The authors have declared that no competing interests exist.

Figures

Fig 1
Fig 1. Hospital rankings by degree, betweenness, and closeness across the networks.
Hospitals in the HAI-specific network (HAISN) (n = 1266), suspected-HAI network (SHAIN) (n = 1975), and general network (GN) (n = 2063) are displayed vertically and plotted against their ranking by degree, betweenness, and closeness centrality measures (top row). Only the hospitals shared between the HAISN and GN or the SHAIN and GN were linked. The color gradient refers to the hospital ranking for each centrality measure and the line colors correspond to the rankings of the hospitals in the GN. We tested the differences in rankings by Wilcoxon rank sum test of an increasing subset of hospital degrees starting from the highest rank and adding each consecutive rank and retesting. The grey area represents the range where the HAISN or SHAIN differed from the general network hospital rankings. We chose rankings at random for the hospital degrees, betweenness, and closeness centrality measures for comparison (bottom row). All random rankings were statistically different across the centrality measures between the HAISN and GN and the SHAIN and GN shared hospitals.
Fig 2
Fig 2. Regional clustering of communities detected with greedy algorithm.

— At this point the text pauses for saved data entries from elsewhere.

(* ===== verification/Timer.v ===== *)
(** * [timer.c], second part, [clock.c] and sleeping

    Starting timers, the tick handler's timer check, the software timer
    thread, and [rt_thread_sleep].  The functions an application installs as
    timeouts are a parameter [user_timeout]; [rt_thread_timeout] is the
    kernel's own. *)
From S2P Require Import Prelude Kservice RtList KMonad KState KPrim Scheduler Object TimerBase Thread.
Local Open Scope Z_scope.
Local Open Scope kmonad_scope.

Module Timer.
Import Scheduler Object TimerBase Thread.

Definition RT_TIMER_THREAD_PRIO : Z := 4.
Definition RT_TIMER_THREAD_STACK_SIZE : Z := 512.

(** [RT_TICK_MAX / 2]. *)
Definition half_tick : Z := RT_TICK_MAX / 2.

Section ops.
Context {L : Type} {St : ListStore loc L}.
Abbreviation K := (M (kst L)).

(** What [timeout_func] number [f] of the application does. *)
Context (user_timeout : nat -> nat -> K unit).

(** The inner search loop of [rt_timer_start] on row [row_lvl]: stop at the
    last timer of the row or in front of the first one that is due later. *)
Fixpoint timer_row_search (fuel : nat) (soft : bool) (row_lvl : nat) (timeout_tick : Z)
    (row_head : loc) : K loc :=
  match fuel with
  | O => fail Out_of_fuel
  | S fuel =>
      let! last := list_prev (LTimerHead soft row_lvl) in
      if bool_decide (row_head = last) then ret row_head
      else
        let! p := list_next row_head in
        let! t := timer_entry row_lvl p in
        let! r := get_timer t in
        let diff := u32 (r.(tm_timeout_tick) - timeout_tick) in
        if diff =? 0 then
          let! next := list_next row_head in
          timer_row_search fuel soft row_lvl timeout_tick next
        else if diff <? half_tick then ret row_head
        else
          let! next := list_next row_head in
          timer_row_search fuel soft row_lvl timeout_tick next
  end.

(** [row_head[row_lvl] + 1]: the node of the next row beside this one. *)
Definition next_row (n : loc) : K loc :=
  match n with
  | LTimerHead soft lvl => ret (LTimerHead soft (S lvl))
  | LRow tm lvl => ret (LRow tm (S lvl))
  | _ => fail Bad_pointer
  end.

(** The loop over the rows; the list of [row_head] pointers, last row first. *)
Fixpoint timer_rows_search (soft : bool) (timeout_tick : Z) (lvls : list nat)
    (row_head : loc) (acc : list loc) : K (list loc) :=
  match lvls with
  | [] => ret acc
  | row_lvl :: lvls =>
      let! fuel := list_fuel in
      let! found := timer_row_search fuel soft row_lvl timeout_tick row_head in
      if negb (row_lvl =? RT_TIMER_SKIP_LIST_LEVEL - 1)%nat then
        let! down := next_row found in
        timer_rows_search soft timeout_tick lvls down (found :: acc)
      else timer_rows_search soft timeout_tick lvls row_head (found :: acc)
  end.

(** The loop that also links the timer into the sparser rows, as long as the
    tested bits of the counter are 0. *)
Fixpoint timer_link_rows (timer : timer_id) (tst_nr : Z) (heads : list loc) : K unit :=
  match heads with
  | [] => ret tt
  | h :: heads =>
      if Z.land tst_nr RT_TIMER_SKIP_LIST_MASK =? 0 then
        list_insert_after h (LRow timer (length heads)) ;!
        timer_link_rows timer
          (Z.shiftr tst_nr (Z.shiftr (RT_TIMER_SKIP_LIST_MASK + 1) 1)) heads
      else ret tt
  end.

(** [rt_timer_start]. *)
Definition rt_timer_start (timer : timer_id) : K Z :=
  let! level := rt_hw_interrupt_disable in
  rt_timer_remove timer ;!
  upd_timer timer (timer_flag_clear RT_TIMER_FLAG_ACTIVATED) ;!
  rt_hw_interrupt_enable level ;!
  let! r := get_timer timer in
  rt_assert (r.(tm_init_tick) <? half_tick) ;!
  let! now := rt_tick_get in
  let timeout_tick := u32 (now + r.(tm_init_tick)) in
  put_timer timer (set_tm_timeout_tick timeout_tick r) ;!
  let! level := rt_hw_interrupt_disable in
  let! r := get_timer timer in
  let soft := timer_flag_test RT_TIMER_FLAG_SOFT_TIMER r in
  let! row_heads := timer_rows_search soft r.(tm_timeout_tick) rows (LTimerHead soft 0) [] in
  modify (fun s => set_random_nr (u32 (s.(k_random_nr) + 1)) s) ;!
  let! tst_nr := gets k_random_nr in
  (match row_heads with
   | h :: heads =>
       list_insert_after h (LRow timer (length heads)) ;!
       timer_link_rows timer tst_nr heads
   | [] => ret tt
   end) ;!
  upd_timer timer (timer_flag_set RT_TIMER_FLAG_ACTIVATED) ;!
  rt_hw_interrupt_enable level ;!
  let! r := get_timer timer in
  (if timer_flag_test RT_TIMER_FLAG_SOFT_TIMER r then
     let! timer_thread := gets k_timer_thread in
     let! th := get_thread timer_thread in
     if negb (thread_stat th =? RT_THREAD_READY) then
       rt_thread_resume timer_thread ;!
       rt_schedule
     else ret tt
   else ret tt) ;!
  ret (- RT_EOK).

(** [t->timeout_func(t->parameter)]. *)
Definition call_timeout (fn : timeout_fn) (parameter : nat) : K unit :=
  match fn with
  | Rt_thread_timeout => rt_thread_timeout parameter
  | User_timeout f => user_timeout f parameter
  end.

(** After the timeout function: restart a periodic timer that is still active,
    deactivate any other. *)
Definition timer_after_timeout (t : timer_id) : K unit :=
  let! r := get_timer t in
  if timer_flag_test RT_TIMER_FLAG_PERIODIC r && timer_flag_test RT_TIMER_FLAG_ACTIVATED r
  then
    put_timer t (timer_flag_clear RT_TIMER_FLAG_ACTIVATED r) ;!
    rt_timer_start t ;!
    ret tt
  else put_timer t (timer_flag_clear RT_TIMER_FLAG_ACTIVATED r).

(** The loop of [rt_timer_check]: the list is re-read in every round.  The
    number of rounds is not bounded by the state the loop starts in (a timeout
    function may start timers), so it is an explicit fuel. *)
Fixpoint timer_check_loop (fuel : nat) (current_tick : Z) : K unit :=
  match fuel with
  | O => fail Out_of_fuel
  | S fuel =>
      let lvl := (RT_TIMER_SKIP_LIST_LEVEL - 1)%nat in
      let! empty := list_isempty (LTimerHead false lvl) in
      if empty : bool then ret tt
      else
        let! n := list_next (LTimerHead false lvl) in
        let! t := timer_entry lvl n in
        let! r := get_timer t in
        if u32 (current_tick - r.(tm_timeout_tick)) <? half_tick then
          rt_timer_remove t ;!
          call_timeout r.(tm_timeout_func) r.(tm_parameter) ;!
          let! current_tick := rt_tick_get in
          timer_after_timeout t ;!
          timer_check_loop fuel current_tick
        else ret tt
  end.

(** [rt_timer_check]. *)
Definition rt_timer_check (fuel : nat) : K unit :=
  let! current_tick := rt_tick_get in
  let! level := rt_hw_interrupt_disable in
  timer_check_loop fuel current_tick ;!
  rt_hw_interrupt_enable level.

(** The loop of [rt_soft_timer_check]: [n] is a node pointer kept across the
    timeout function. *)
Fixpoint soft_timer_check_loop (fuel : nat) (current_tick : Z) (n : loc) : K unit :=
  match fuel with
  | O => fail Out_of_fuel
  | S fuel =>
      let lvl := (RT_TIMER_SKIP_LIST_LEVEL - 1)%nat in
      if bool_decide (n = LTimerHead true lvl) then ret tt
      else
        let! t := timer_entry lvl n in
        let! r := get_timer t in
        if u32 (current_tick - r.(tm_timeout_tick)) <? half_tick then
          let! n := list_next n in
          rt_timer_remove t ;!
          rt_exit_critical ;!
          call_timeout r.(tm_timeout_func) r.(tm_parameter) ;!
          let! current_tick := rt_tick_get in
          rt_enter_critical ;!
          timer_after_timeout t ;!
          soft_timer_check_loop fuel current_tick n
        else ret tt
  end.

(** [rt_soft_timer_check]. *)
Definition rt_soft_timer_check (fuel : nat) : K unit :=
  let! current_tick := rt_tick_get in
  rt_enter_critical ;!
  let! n := list_next (LTimerHead true (RT_TIMER_SKIP_LIST_LEVEL - 1)) in
  soft_timer_check_loop fuel current_tick n ;!
  rt_exit_critical.

(** [rt_thread_sleep], [rt_thread_delay] ([thread.c]). *)
Definition rt_thread_sleep (tick : Z) : K Z :=
  let! temp := rt_hw_interrupt_disable in
  let! self := rt_thread_self in
  rt_assert (bool_decide (self <> None)) ;!
  let! thread := lift_opt Bad_pointer self in
  rt_thread_suspend thread ;!
  rt_timer_control (TThread thread) RT_TIMER_CTRL_SET_TIME tick ;!
  rt_timer_start (TThread thread) ;!
  rt_hw_interrupt_enable temp ;!
  rt_schedule ;!
  let! th := get_thread thread in
  (if th.(t_error) =? - RT_ETIMEOUT
   then put_thread thread (set_t_error RT_EOK th) else ret tt) ;!
  ret RT_EOK.
Definition rt_thread_delay (tick : Z) : K Z := rt_thread_sleep tick.

(** [rt_tick_from_millisecond]: [int] arithmetic; the product is truncated to
    32 bits as the target's multiply instruction does. *)
Definition rt_tick_from_millisecond (ms : Z) : Z :=
  if ms <? 0 then RT_WAITING_FOREVER
  else Z.quot (i32 (i32 (RT_TICK_PER_SECOND * ms) + 999)) 1000.

(** [rt_thread_mdelay]. *)
Definition rt_thread_mdelay (ms : Z) : K Z :=
  rt_thread_sleep (u32 (rt_tick_from_millisecond ms)).

(** [rt_tick_increase]. *)
Definition rt_tick_increase (fuel : nat) : K unit :=
  modify (fun s => set_tick (u32 (s.(k_tick) + 1)) s) ;!
  let! thread := current_deref in
  upd_thread thread (fun th => set_t_remaining_tick (u32 (th.(t_remaining_tick) - 1)) th) ;!
  let! th := get_thread thread in
  (if th.(t_remaining_tick) =? 0 then
     put_thread thread (set_t_remaining_tick th.(t_init_tick) th) ;!
     rt_thread_yield ;!
     ret tt
   else ret tt) ;!
  rt_timer_check fuel.

(** One round of the endless loop of [rt_thread_timer_entry]. *)
Definition rt_thread_timer_round (fuel : nat) : K unit :=
  let! next_timeout := rt_timer_list_next_timeout true in
  (if next_timeout =? RT_TICK_MAX then
     let! self := current_deref in
     rt_thread_suspend self ;!
     rt_schedule
   else
     let! current_tick := rt_tick_get in
     if u32 (next_timeout - current_tick) <? half_tick then
       rt_thread_delay (u32 (next_timeout - current_tick)) ;!
       ret tt
     else ret tt) ;!
  rt_soft_timer_check fuel.

(** [rt_system_timer_init]. *)
Definition rt_system_timer_init : K unit :=
  for_each (fun i => list_init (LTimerHead false i)) rows.

(** [rt_system_timer_thread_init]; [entry], [stack_start] are the addresses of
    [rt_thread_timer_entry] and [timer_thread_stack]. *)
Definition rt_system_timer_thread_init (rt_thread_exit_addr entry : nat) (stack_start : Z) : K unit :=
  for_each (fun i => list_init (LTimerHead true i)) rows ;!
  let! timer_thread := gets k_timer_thread in
  rt_thread_init rt_thread_exit_addr timer_thread [116; 105; 109; 101; 114; 0] (* "timer" *)
    entry 0 stack_start RT_TIMER_THREAD_STACK_SIZE RT_TIMER_THREAD_PRIO 10 ;!
  rt_thread_startup timer_thread ;!
  ret tt.

End ops.
End Timer.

Network hospitals and patient trajectories of the healthcare network in France of (a) the general healthcare network, (b) the suspected-HAI healthcare network, and (c) the HAI-specific healthcare network. In the general healthcare network, 18 communities were detected by the community clustering algorithm. Four of the 18 communities identified by the algorithm combine hospitals from two regions each, such that the 22 geographical regions are mapped into 18 communities. The original 22 French metropolitan regions before they were reformed to 13 regions implemented in 2016 are shown to correspond to the 2014 data. For the HAI-specific and suspected-HAI networks, the algorithm detected a higher number of communities (36 and 21 communities respectively). The communities, which overlapped the same regional communities in the general network, were given the same color and the newly detected communities were given different colors.
Fig 3
Fig 3. The intercommunity networks of patient transfers.
(a) The intercommunity network from the 18 detected general patient network Greedy-based communities named based on the French metropolitan regions they encompass. Edge size and color indicate the source community and number of patients discharged. (b) The intercommunity network from 113 Map Equation communities detected in the general network. The nodes of the networks represent the geographical center of hospitals within the shared community.